WHAT TO PRODUCE: Of the lines in the data below, write out exactly those from the one holding "2, 30000, 300000, 10000)." through the one holding "0 <= orDefault", both included.

DATA EXTRACTS:
(** C6, amended.  For an [execute] call with a timeout between 1 and
    2147483647 ms: once the connection is there (at [start]), an operation
    that has not completed within the timeout makes the call fail with the
    timeout error that carries this duration, and the call settles at
    [start + timeout], whenever (if ever) the operation completes. *)
Theorem execute_timeout c ms prio now queryId hs op start c1 :
  1 <= ms <= 2147483647 ->
  connect c now hs = (Settles start (inr tt), c1) ->
  notCompletedWithin ms op ->
  fst (execute c {| timeout := Some ms; priority := prio |} now queryId hs op)
  = Settles (start + ms) (inl (QueryTimeout ms)) /\
  message (QueryTimeout ms)
  = ("Query execution timeout after " ++ showZ ms ++ "ms")%string.
Proof.
  intros Hms Hc Hop.
  assert (Hd : orDefault (Some ms) defaultTimeout = ms).
  { simpl. destruct (Z.eqb_spec ms 0); [lia | reflexivity]. }
  split; [| reflexivity].
  pose proof (execute_deadline c {| timeout := Some ms; priority := prio |}
                now queryId hs op Hc) as H.
  simpl timeout in H. rewrite Hd in H. exact (H Hms Hop).
Qed.

Lemma execute_timeout_witness :
  fst (execute (Sample.connected 0) (Sample.options (Some 100)) 10
               "query_10_abc" Sample.ok NeverCompletes)
  = Settles 110 (inl (QueryTimeout 100)) /\
  message (QueryTimeout 100) = "Query execution timeout after 100ms"%string.
Proof.
  apply (execute_timeout (Sample.connected 0) (ms := 100) None 10
           "query_10_abc" Sample.ok NeverCompletes (start := 10)
           (c1 := set_lastUsed 10 (Sample.connected 0))).
  - lia.
  - reflexivity.
  - exact I.
Defined.

End ClientProperties.

(** * Properties of the pool *)

Module PoolProperties.

Import Pool.
Import Scenario.

(** ** Construction *)

(** C7, as the claim states it, fails: a configuration with
    [maxConnections < minConnections], and one with a negative
    [minConnections], are accepted as they are. *)
Lemma constructor_accepts_any_bounds :
  exists p q,
    new Sample.cfg (Sample.settings 1 5 1000 100) = inr p /\
    maxConnections (poolConfig p) < minConnections (poolConfig p) /\
    new Sample.cfg (Sample.settings 10 (-3) 1000 100) = inr q /\
    minConnections (poolConfig q) < 0.
Proof.
  do 2 eexists. split; [reflexivity |].
  split; [simpl; lia |].
  split; [reflexivity | simpl; lia].
Qed.

(** C7, amended.  The constructor validates nothing: [new ConnectionPool]
    always yields a pool, and each setting of this pool is the value
    supplied when it is supplied and not 0, and otherwise its default (10,
    2, 30000, 300000, 10000).  So the pool satisfies
    [maxConnections >= minConnections >= 0] exactly when the values so
    obtained do, as they do when neither bound is supplied. *)
Theorem constructor_fills_defaults cfg pc :
  new cfg pc = inr (constructor cfg pc) /\
  poolConfig (constructor cfg pc)
  = {| maxConnections := orDefault (Partial.maxConnections pc) 10;
       minConnections := orDefault (Partial.minConnections pc) 2;
       connectionTimeout := orDefault (Partial.connectionTimeout pc) 30000;
       idleTimeout := orDefault (Partial.idleTimeout pc) 300000;
       acquireTimeout := orDefault (Partial.acquireTimeout pc) 10000 |} /\
  (minConnections (poolConfig (constructor cfg pc))
     <= maxConnections (poolConfig (constructor cfg pc)) /\
   0 <= minConnections (poolConfig (constructor cfg pc))
   <-> orDefault (Partial.minConnections pc) 2
         <= orDefault (Partial.maxConnections pc) 10 /\
       0 <= orDefault (Partial.minConnections pc) 2) /\
  maxConnections (poolConfig (constructor cfg Partial.empty)) = 10 /\
  minConnections (poolConfig (constructor cfg Partial.empty)) = 2.
Proof.
  repeat split; simpl in *; tauto.
Qed.

(** ** Idle reclamation *)

(** C1 at this pool: the pool runs with [minConnections = 2] and holds three
    idle connections; one tick of the cleanup timer, all disconnects
    succeeding, closes the three of them.  The guard on the size is
    evaluated for each connection before any is removed. *)
Theorem cleanup_tick_empties_pool_above_floor :
  isShuttingDown three_idle = false /\
  cleanupInterval three_idle = true /\
  minConnections (poolConfig three_idle) = 2 /\
  size (connections three_idle) = 3 /\
  getInUseConnectionCount three_idle = 0 /\
  size (connections
          (step three_idle (CleanupTimerFires 60000 (fun _ => true)))) = 0.
Proof.
  vm_compute. repeat split.
Qed.

(** ** Capacity under overlapping calls *)

(** C2, as the claim states it, fails: with [maxConnections = 1], two
    [acquire] calls made one after the other on the empty pool both pass the
    test on the size before either connection is stored; the pool ends with
    two connections, both in use. *)
Lemma overlapping_acquires_exceed_max :
  let s := run (Sample.pool 1 1)
             [Acquire 0 "conn_0_a"; Acquire 0 "conn_0_b";
              ConnectSettles 0 Sample.ok 5; ConnectSettles 1 Sample.ok 5;
              AcquireResumes 0 5; AcquireResumes 1 5] in
  maxConnections (poolConfig s) = 1 /\
  size (connections s) = 2 /\
  getInUseConnectionCount s = 2 /\
  events s = [Returned 0 0; Returned 1 1].
Proof.
  vm_compute. repeat split.
Qed.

EXERCISE OUTPUT:
    2, 30000, 300000, 10000).  So the pool satisfies
    [maxConnections >= minConnections >= 0] exactly when the values so
    obtained do, as they do when neither bound is supplied. *)
Theorem constructor_fills_defaults cfg pc :
  new cfg pc = inr (constructor cfg pc) /\
  poolConfig (constructor cfg pc)
  = {| maxConnections := orDefault (Partial.maxConnections pc) 10;
       minConnections := orDefault (Partial.minConnections pc) 2;
       connectionTimeout := orDefault (Partial.connectionTimeout pc) 30000;
       idleTimeout := orDefault (Partial.idleTimeout pc) 300000;
       acquireTimeout := orDefault (Partial.acquireTimeout pc) 10000 |} /\
  (minConnections (poolConfig (constructor cfg pc))
     <= maxConnections (poolConfig (constructor cfg pc)) /\
   0 <= minConnections (poolConfig (constructor cfg pc))
   <-> orDefault (Partial.minConnections pc) 2
         <= orDefault (Partial.maxConnections pc) 10 /\
       0 <= orDefault (Partial.minConnections pc) 2) /\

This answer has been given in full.